When it comes to who makes the decisions, Eliot argues that rather than boxing off the literary landscape by publishing a stock of classics, Penguin editors are really opening it out and encouraging readers to extend their views. Both series have significant inequalities – four-fifths of the Modern Classics stable are male, and nine out of ten are white – but Eliot argues that things are improving. “A classics publisher’s job is to identify and correct these imbalances,” he adds.
Another, less vexing point, but one that has certainly kept many Penguin designers up at night over the years, concerns exterior rather than internal freshness: How can you make a classic-worthy cover?
According to Eliot, the answer is “not easily.” “This idea that the books need to be beautifully designed has been built into the DNA of Penguin from the beginning,” he explains. “If there’s one thing that has defined the Penguin design ethos, it’s a kind of elegant simplicity – a Penguin cover is deceptively simple.” Putting things together takes a lot of time and effort.”
Eliot’s new book begins with a section on how cover design has changed over time, and you can see the subtle but noticeable modifications made by successive art directors throughout the decades (the Modern Classics series turned 60 this year). Dominant colors (orange, dove grey, eau-de-nil) fade away, just to reap reappearance in subsequent rounds.
After great deliberation, typefaces are phased out and replaced with more modern-looking alternatives. Grid layouts are enforced – many 1960s covers were produced using the so-called Marber grid, which divided the publisher’s logo, title, author’s name, and picture – only to drift or be entirely redone within a few years.
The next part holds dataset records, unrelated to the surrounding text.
(* ===== verification/Quanta.v ===== *)
(** * The Quanta F06 Leopard board (platform/quanta-f06-leopard-ddr3)

    Its line names (pkg/gpio), what [InitializeGpio] asks of the GPIO system, the
    handlers of the physical buttons, the register programming of
    [InitializeSystem] and the tables of its fans and sensors (pkg/platform). *)

From S2P Require Import Prelude GoMonad Mem Scu GpioReg Gpio Buttons.
#[local] Open Scope string_scope.
#[local] Open Scope list_scope.
#[local] Open Scope Z_scope.

(** ** Line names (pkg/gpio/platform.go) *)

(** The pins of [linePortMap], as written. *)
Definition linePins : list (string * string) :=
  [ ("UNKN_BOOT1", "A2"); ("UNKN_PWR_CAP", "A3"); ("FAST_PROCHOT", "B3");
    ("CPU0_THERMTRIP_N", "B5"); ("CPU1_THERMTRIP_N", "B6"); ("MEMAB_MEMHOT_N", "C2");
    ("MEMCD_MEMHOT_N", "C3"); ("MEMEF_MEMHOT_N", "C6"); ("MEMGH_MEMHOT_N", "C7");
    ("NMI_BTN_N", "D0"); ("BMC_NMI_N", "D1"); ("PWR_BTN_N", "D2");
    ("BMC_PWR_BTN_OUT_N", "D3"); ("RST_BTN_N", "D4"); ("BMC_RST_BTN_OUT_N", "D5");
    ("PCH_PWR_OK", "E1"); ("SYS_PWR_OK", "E2"); ("UNKN_E4", "E4"); ("BMC_SMI_INT_N", "E5");
    ("PCH_BMC_THERMTRIP_N", "F0"); ("CPU_CATERR_N", "F1"); ("SLP_S3_N", "G2");
    ("UNKN_BOOT0", "G3"); ("BAT_SENSE_EN_N", "G4"); ("BIOS_SEL", "N4"); ("SPI_SEL", "N5");
    ("UART_SELECT0", "N6"); ("UART_SELECT1", "N7"); ("SKU0", "P0"); ("SKU1", "P1");
    ("SKU2", "P2"); ("SKU3", "P3"); ("CPU0_PROCHOT_N", "P6"); ("CPU1_PROCHOT_N", "P7");
    ("UNKN_Q4", "Q4"); ("PWR_LED_N", "Q5"); ("CPU0_FIVR_FAULT_N", "Q6");
    ("CPU1_FIVR_FAULT_N", "Q7"); ("MB_SLOT_ID", "R1"); ("SYS_THROTTLE", "R4") ].

(** The initialisation of the package: [None] if a pin name does not parse. *)
Fixpoint lines_of (pins : list (string * string)) : option (list (string * Z)) :=
  match pins with
  | [] => Some []
  | (l, n) :: pins =>
      match GpioPort n with
      | Ret port => rest ← lines_of pins; Some ((l, port) :: rest)
      | _ => None
      end
  end.

Definition linePortMap : gmap string Z := list_to_map (default [] (lines_of linePins)).

(** [init]: the reverse map, built by iterating over [linePortMap]. *)
Definition portLineMap : gmap Z string :=
  list_to_map ((fun kv => (kv.2, kv.1)) <$> map_to_list linePortMap).

(** [Gpio]: the board's names as a [GpioPlatform]. *)
Inductive Gpio : Type := mk_Gpio.

#[export] Instance quanta_gpio : GpioPlatform Gpio := {
  GpioNameToPort _ l := linePortMap !! l;
  GpioPortToName _ i := portLineMap !! i;
}.

(** ** [InitializeGpio] *)

Inductive handler : Type := HLog | HPowerButton | HResetButton.

(** The argument of [g.Monitor]. *)
Definition monitored : list (string * handler) :=
  [ ("CPU0_FIVR_FAULT_N", HLog); ("CPU0_PROCHOT_N", HLog); ("CPU0_THERMTRIP_N", HLog);
    ("CPU1_FIVR_FAULT_N", HLog); ("CPU1_PROCHOT_N", HLog); ("CPU1_THERMTRIP_N", HLog);
    ("CPU_CATERR_N", HLog); ("MB_SLOT_ID", HLog); ("MEMAB_MEMHOT_N", HLog);
    ("MEMCD_MEMHOT_N", HLog); ("MEMEF_MEMHOT_N", HLog); ("MEMGH_MEMHOT_N", HLog);
    ("NMI_BTN_N", HLog); ("PCH_BMC_THERMTRIP_N", HLog); ("PCH_PWR_OK", HLog);
    ("PWR_BTN_N", HPowerButton); ("RST_BTN_N", HResetButton); ("SKU0", HLog); ("SKU1", HLog);
    ("SKU2", HLog); ("SKU3", HLog); ("SLP_S3_N", HLog); ("SPI_SEL", HLog);
    ("SYS_PWR_OK", HLog); ("SYS_THROTTLE", HLog); ("UART_SELECT0", HLog);
    ("UART_SELECT1", HLog); ("UNKN_BOOT0", HLog); ("UNKN_BOOT1", HLog) ].

(** The argument of [g.Hog]. *)
Definition hogged : list (string * bool) :=
  [ ("BMC_NMI_N", true); ("BMC_SMI_INT_N", true); ("UNKN_E4", true); ("UNKN_PWR_CAP", true);
    ("BAT_SENSE_EN_N", false); ("BIOS_SEL", false); ("FAST_PROCHOT", false);
    ("PWR_LED_N", false); ("UNKN_Q4", false) ].

Definition BUTTON_POWER : Z := 1.
Definition BUTTON_RESET : Z := 2.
Some of Eliot’s favorite covers came from the 1960s, when the Modern Classics series was just being started. Penguin had relied mostly on typographic designs from the start, but by the late 1950s, images were becoming increasingly prominent. Penguin covers got more flamboyant and bizarre as younger designers and artists were recruited in and allowed much more artistic license to match the content they sold.
Eliot says, “but within that quite muted, subtle framework, the art directors were commissioning these sometimes really shocking and startling original images from the illustrators of the day.” David Gentleman, Michael Ayrton, and a teenage Quentin Blake were among those charged with illustrating Evelyn Waugh’s books.
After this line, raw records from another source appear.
(* ===== verification/BoardGpio.v ===== *)
(** * Starting the GPIO system of the Quanta board (startGpio, Monitor and NewGpioSystem of pkg/bmc/gpio.go)

    [startGpio] opens the GPIO device, creates the system and lets the platform's [InitializeGpio] start its goroutines.
    Which of them get past their first requests depends on the kernel; the buttons of [GpioSystem] start from there. *)

From S2P Require Import Prelude GoMonad Gpio Buttons Quanta GpioSystem.
#[local] Open Scope string_scope.
#[local] Open Scope list_scope.
#[local] Open Scope Z_scope.

(** What the kernel grants: events of a port with their value, and a line handle. *)
Record chip : Type := mk_chip { chip_open : result unit; event_ok : Z -> bool; handle_ok : Z -> bool }.

Section Start.
Context (c : chip).

(** The goroutine of one monitored line: its callback runs when the name is known and the event is granted. *)
Definition monitor_started (line : string) : bool :=
  match GpioNameToPort mk_Gpio line with Some port => event_ok c port | None => false end.

(** The button whose handler is a callback. *)
Definition handler_button (h : Quanta.handler) : option Z :=
  match h with HLog => None | HPowerButton => Some BUTTON_POWER | HResetButton => Some BUTTON_RESET end.

(** [Monitor(lines)]: one goroutine per line; those of the physical buttons run their handlers. *)
Definition Monitor (lines : list (string * Quanta.handler)) : gset Z :=
  list_to_set (omap (fun '(l, h) => if monitor_started l then handler_button h else None) lines).

(** [ManageButton] up to its call of [Button]. *)
Definition manager_started (line : string) : bool :=
  match GpioNameToPort mk_Gpio line with Some port => handle_ok c port | None => false end.

(** The goroutines that the calls of the platform start: managers and handlers of buttons. *)
Definition started (calls : list gpio_call) : gset Z * gset Z :=
  foldl (fun '(ms, ps) call =>
    match call with
    | CMonitor ls => (ms, ps ∪ Monitor ls)
    | CHog _ => (ms, ps)
    | CManageButton line b _ => (if manager_started line then ms ∪ {[b]} else ms, ps)
    end) (∅, ∅) calls.

(** [startGpio]; the platform's [InitializeGpio] does not fail. *)
Definition startGpio : result gsys :=
  match chip_open c with
  | Err e => Err e
  | Ok _ => let '(ms, ps) := started InitializeGpio in Ok (new_gpio ms ps)
  end.
End Start.

(** The lines of the two buttons. *)
Definition button_lines : list string := ["PWR_BTN_N"; "RST_BTN_N"].

(** Only the lines of buttons count. *)
Lemma Monitor_buttons c lines : Monitor c lines = Monitor c (filter (fun x => handler_button x.2 <> None) lines).
Proof.
  unfold Monitor. f_equal. induction lines as [|[l h] lines IH]; [done|]. rewrite filter_cons. cbn [snd].
  destruct h; cbn [handler_button]; [rewrite decide_False by tauto|rewrite decide_True by done|rewrite decide_True by done];
    cbn [omap list_omap]; unfold omap in IH |- *; rewrite IH; [by destruct (monitor_started c l)|done|done].
Qed.

Lemma started_all c :
  (forall l, l ∈ managed.*1.*1 -> manager_started c l = true) -> (forall l, l ∈ button_lines -> monitor_started c l = true) ->
  started c InitializeGpio = ({[BUTTON_POWER; BUTTON_RESET]}, {[BUTTON_POWER; BUTTON_RESET]}).
Proof.
  intros Hm Hb. unfold started, InitializeGpio, managed. cbn [app fmap list_fmap foldl].
  rewrite !Hm by (cbn; set_solver). apply (f_equal2 pair); [set_solver|].
  rewrite Monitor_buttons.
  assert (filter (fun x => handler_button x.2 <> None) monitored = [("PWR_BTN_N", HPowerButton); ("RST_BTN_N", HResetButton)]) as ->
    by (vm_compute; reflexivity).
  unfold Monitor. cbn [omap list_omap].
  rewrite (Hb "PWR_BTN_N"), (Hb "RST_BTN_N") by (unfold button_lines; set_solver). cbn [handler_button list_to_set]. set_solver.
Qed.

(** The board's buttons: when the kernel grants the lines, both managers and both handlers run; and from then on,
    once the managers are in their loops and no press of the power button is abandoned, the presses there are, physical or
    over the network, finish within [work] steps and leave the lock free and the lines released. *)
Theorem quanta_buttons_rest (c : chip) (s0 s s' : gsys) (l l' : list act) :
  (forall line, line ∈ managed.*1.*1 -> manager_started c line = true) ->
  (forall line, line ∈ button_lines -> monitor_started c line = true) ->
  startGpio c = Ok s0 -> runs BUTTON_POWER s0 l = Some s -> healthy s ->
  Forall internal_act l' -> runs BUTTON_POWER s l' = Some s' ->
  starting s0 = {[BUTTON_POWER; BUTTON_RESET]} /\ dom (handlers s0) = {[BUTTON_POWER; BUTTON_RESET]} /\
  (length l' <= work s)%nat /\ ((forall a, internal_act a -> fire BUTTON_POWER s' a = None) -> at_rest s').
Proof.
  intros Hm Hb. unfold startGpio. destruct (chip_open c) as [|[]]; [done|]. rewrite started_all by done. intros [= <-] Hr Hh Hi Hr'.
  pose proof (runs_lock_ok _ _ _ _ (new_gpio_ok _ _) Hr) as Hok. destruct (runs_rest _ l' s s' Hok Hh Hi Hr') as (Hok' & Hh' & Hw).
  split; [done|]. split; [cbn; by rewrite dom_gset_to_gmap|]. split; [lia|]. by apply stuck_at_rest.
Qed.
(* ===== verification/Boards.v ===== *)
(** * The other boards (platform/aspeed-ast2500evb, platform/qemu-virt-a15,
    platform/qemu-virt-a72)

    They name no GPIO lines and program no hardware; their tables of fans and
    sensors and their consoles. *)

From S2P Require Import Prelude Gpio Quanta.
#[local] Open Scope string_scope.
#[local] Open Scope list_scope.
#[local] Open Scope Z_scope.

Module Ast2500Evb.
Definition linePortMap : gmap string Z := ∅.

(** [init]: the reverse of [linePortMap]. *)
Definition portLineMap : gmap Z string :=
  list_to_map ((fun kv => (kv.2, kv.1)) <$> map_to_list linePortMap).

Inductive Gpio : Type := mk_Gpio.

#[export] Instance gpio : GpioPlatform Gpio := {
  GpioNameToPort _ l := linePortMap !! l;
  GpioPortToName _ i := portLineMap !! i;
}.

Definition InitializeGpio : list gpio_call := [].
Definition PwmMap : gmap Z string := list_to_map [(0, "/sys/class/hwmon/hwmon0/pwm1")].
Definition FanMap : gmap Z string := list_to_map [(0, "/sys/class/hwmon/hwmon0/fan1_input")].
Definition ThermometerMap : gmap Z string := list_to_map [(0, "/sys/class/hwmon/hwmon1/temp1_input")].
Definition HostUart : string * Z := ("/dev/ttyS2", 115200).
End Ast2500Evb.

Module QemuVirtA15.
Definition linePortMap : gmap string Z := ∅.

Definition portLineMap : gmap Z string :=
  list_to_map ((fun kv => (kv.2, kv.1)) <$> map_to_list linePortMap).

Inductive Gpio : Type := mk_Gpio.

#[export] Instance gpio : GpioPlatform Gpio := {
  GpioNameToPort _ l := linePortMap !! l;
  GpioPortToName _ i := portLineMap !! i;
}.

Definition InitializeGpio : list gpio_call := [].
Definition PwmMap : gmap Z string := ∅.
Definition FanMap : gmap Z string := ∅.
Definition ThermometerMap : gmap Z string := ∅.
Definition HostUart : string * Z := ("/dev/ttyAMA0", 115200).
End QemuVirtA15.

Module QemuVirtA72.
Definition linePortMap : gmap string Z := ∅.

Definition portLineMap : gmap Z string :=
  list_to_map ((fun kv => (kv.2, kv.1)) <$> map_to_list linePortMap).

Inductive Gpio : Type := mk_Gpio.

#[export] Instance gpio : GpioPlatform Gpio := {
  GpioNameToPort _ l := linePortMap !! l;
  GpioPortToName _ i := portLineMap !! i;
}.

Definition InitializeGpio : list gpio_call := [].
Definition PwmMap : gmap Z string := ∅.
Definition FanMap : gmap Z string := ∅.
Definition ThermometerMap : gmap Z string := ∅.
Definition HostUart : string * Z := ("/dev/ttyAMA0", 115200).
End QemuVirtA72.

(** The fans of every board are numbered from 0, as [GetFans] needs, and each has
    a duty cycle file. *)
Definition numbered (fans pwms : gmap Z string) : Prop :=
  forall i, 0 <= i < Z.of_nat (size fans) -> is_Some (fans !! i) /\ is_Some (pwms !! i).

Lemma boards_fans_numbered :
  numbered Quanta.FanMap Quanta.PwmMap /\ numbered Ast2500Evb.FanMap Ast2500Evb.PwmMap /\
  numbered QemuVirtA15.FanMap QemuVirtA15.PwmMap /\ numbered QemuVirtA72.FanMap QemuVirtA72.PwmMap.
Proof.
  assert (Hn : forall fans pwms : gmap Z string,
    forallb (fun i => bool_decide (is_Some (fans !! i) /\ is_Some (pwms !! i))) (seqZ 0 (Z.of_nat (size fans))) = true ->
    numbered fans pwms).
  { intros fans pwms Hb i Hi. exact (forall_range (fun i => is_Some (fans !! i) /\ is_Some (pwms !! i)) 0 _ Hb i Hi). }
  split_and!; apply Hn; by vm_compute.
Qed.
(* ===== verification/Dns.v ===== *)
(** * The DNS responder (pkg/bmc/dns.go)

    Answers the ACME dns-01 challenge that the certificate manager publishes.  A
    message is what [Reply] reads and sets of it: the question names, the response
    code and the answers. *)

From S2P Require Import Prelude.
#[local] Open Scope string_scope.
#[local] Open Scope list_scope.
#[local] Open Scope Z_scope.

Definition RcodeSuccess : Z := 0.
Definition RcodeNameError : Z := 3.

(** A TXT record: header name and time to live, and its strings. *)
Record TXT : Type := mk_TXT { Name : string; Ttl : Z; Txt : list string }.

Record dnsServer : Type := mk_dns { zone : string; chal : option TXT }.

Record reply : Type := mk_reply { Authoritative : bool; Rcode : Z; Answer : list TXT }.

(** The state that [startDNS(fqdn, a)] serves with. *)
Definition startDNS (fqdn : string) : dnsServer := mk_dns (fqdn +:+ ".") None.

(** It always returns nil. *)
Definition HandleDNS01Challenge (fqdn record : string) (s : dnsServer) : dnsServer :=
  mk_dns (zone s) (Some (mk_TXT (fqdn +:+ ".") 60 [record])).

(** [Reply] to a message with the questions [qs]. *)
Definition Reply (s : dnsServer) (qs : list string) : reply :=
  match qs with
  | [q] =>
      if decide (q = zone s) then mk_reply true RcodeNameError []
      else match chal s with
           | Some c => if decide (q = Name c) then mk_reply true RcodeSuccess [c]
                       else mk_reply true RcodeNameError []
           | None => mk_reply true RcodeNameError []
           end
  | _ => mk_reply true RcodeNameError []
  end.

Lemma length_append (a b : string) : String.length (a +:+ b) = (String.length a + String.length b)%nat.
Proof. induction a as [|c a IH]; [done|]. exact (f_equal S IH). Qed.

Lemma challenge_name_ne_zone fqdn : ("_acme-challenge." +:+ fqdn) +:+ "." <> fqdn +:+ ".".
Proof.
  intros E. apply (f_equal String.length) in E. rewrite !length_append in E. simpl in E. lia.
Qed.

(** What the responder of the zone answers once a challenge was published. *)
Lemma Reply_published fqdn record s qs : zone s = fqdn +:+ "." ->
  Reply (HandleDNS01Challenge ("_acme-challenge." +:+ fqdn) record s) qs =
    if decide (qs = [("_acme-challenge." +:+ fqdn) +:+ "."])
    then mk_reply true RcodeSuccess [mk_TXT (("_acme-challenge." +:+ fqdn) +:+ ".") 60 [record]]
    else mk_reply true RcodeNameError [].
Proof.
  intros Hz. unfold Reply. cbn [zone HandleDNS01Challenge]. rewrite Hz.
  destruct qs as [|q [|q' qs]]; try (by rewrite decide_False). cbn [chal HandleDNS01Challenge Name].
  destruct (decide (q = ("_acme-challenge." +:+ fqdn) +:+ ".")) as [->|Hq].
  - rewrite decide_False by apply challenge_name_ne_zone. by rewrite decide_True.
  - rewrite (decide_False (P := [q] = _)) by congruence. by case_decide.
Qed.

Lemma zone_challenges earlier : forall s,
  zone (foldl (fun s c => HandleDNS01Challenge c.1 c.2 s) s earlier) = zone s.
Proof. induction earlier as [|c l IH]; intros s; [done|]. cbn [foldl]. by rewrite IH. Qed.

(** After the certificate manager handed the record of a challenge for
    _acme-challenge.<FQDN> to the responder, however many challenges came before,
    a query for that name alone is answered with that record and nothing else, and
    every other query with a name error. *)
Theorem dns_answers_challenge (fqdn record : string) (earlier : list (string * string)) (qs : list string) :
  let s := HandleDNS01Challenge ("_acme-challenge." +:+ fqdn) record
             (foldl (fun s c => HandleDNS01Challenge c.1 c.2 s) (startDNS fqdn) earlier) in
  Reply s qs =
    if decide (qs = [("_acme-challenge." +:+ fqdn) +:+ "."])
    then mk_reply true RcodeSuccess [mk_TXT (("_acme-challenge." +:+ fqdn) +:+ ".") 60 [record]]
    else mk_reply true RcodeNameError [].
Proof. intros s. apply Reply_published. by rewrite zone_challenges. Qed.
Waugh’s mordant humor and strong awareness of life’s absurdities are captured by Blake, whose irreverent, scratchy style was well established. The work of André Francois, a Hungarian-born French cartoonist, is much more disturbing. “Where each eye of the face is made up of a mouth with another set of eyes,” Eliot says of his cover of William Faulkner’s The Sound and the Fury. It’s simply such a terrifying, eye-catching sight.
There’s something nauseating and vertiginous about it that reminds me of Escher or one of Borges’ short novels.”
The artists experimented with the shape in a variety of ways. The masculine figure in the front of Carson McCullers’ The Heart Is a Lonely Hunter – one of the series’ early novels – looks to be resting against the side of the book, as though held up by the designer’s carefully constructed borders, according to Eliot.
This promotion of original artwork lasted just a few years, yet it resulted in over 100 covers. The designers “began to increasingly use existing artworks” after 1963, according to Eliot, “the idea being that the cover artwork was roughly contemporaneous with the text, so you get an instant visual link to what you’re reading.” As a result, a cover of Virginia Woolf’s To The Lighthouse displays a piece by Duncan Grant, a Bloomsbury Group member.
The covers have remained eye-catching and brilliantly crafted to this day, but for a short time in the early 1960s, Penguin let its hair down and exhibited its wilder, stranger side. “The best covers find a way to make new titles intriguing while also making well-known authors appear new and irresistible,” adds Eliot. By that standard, these early Modern Classic covers were a wild success.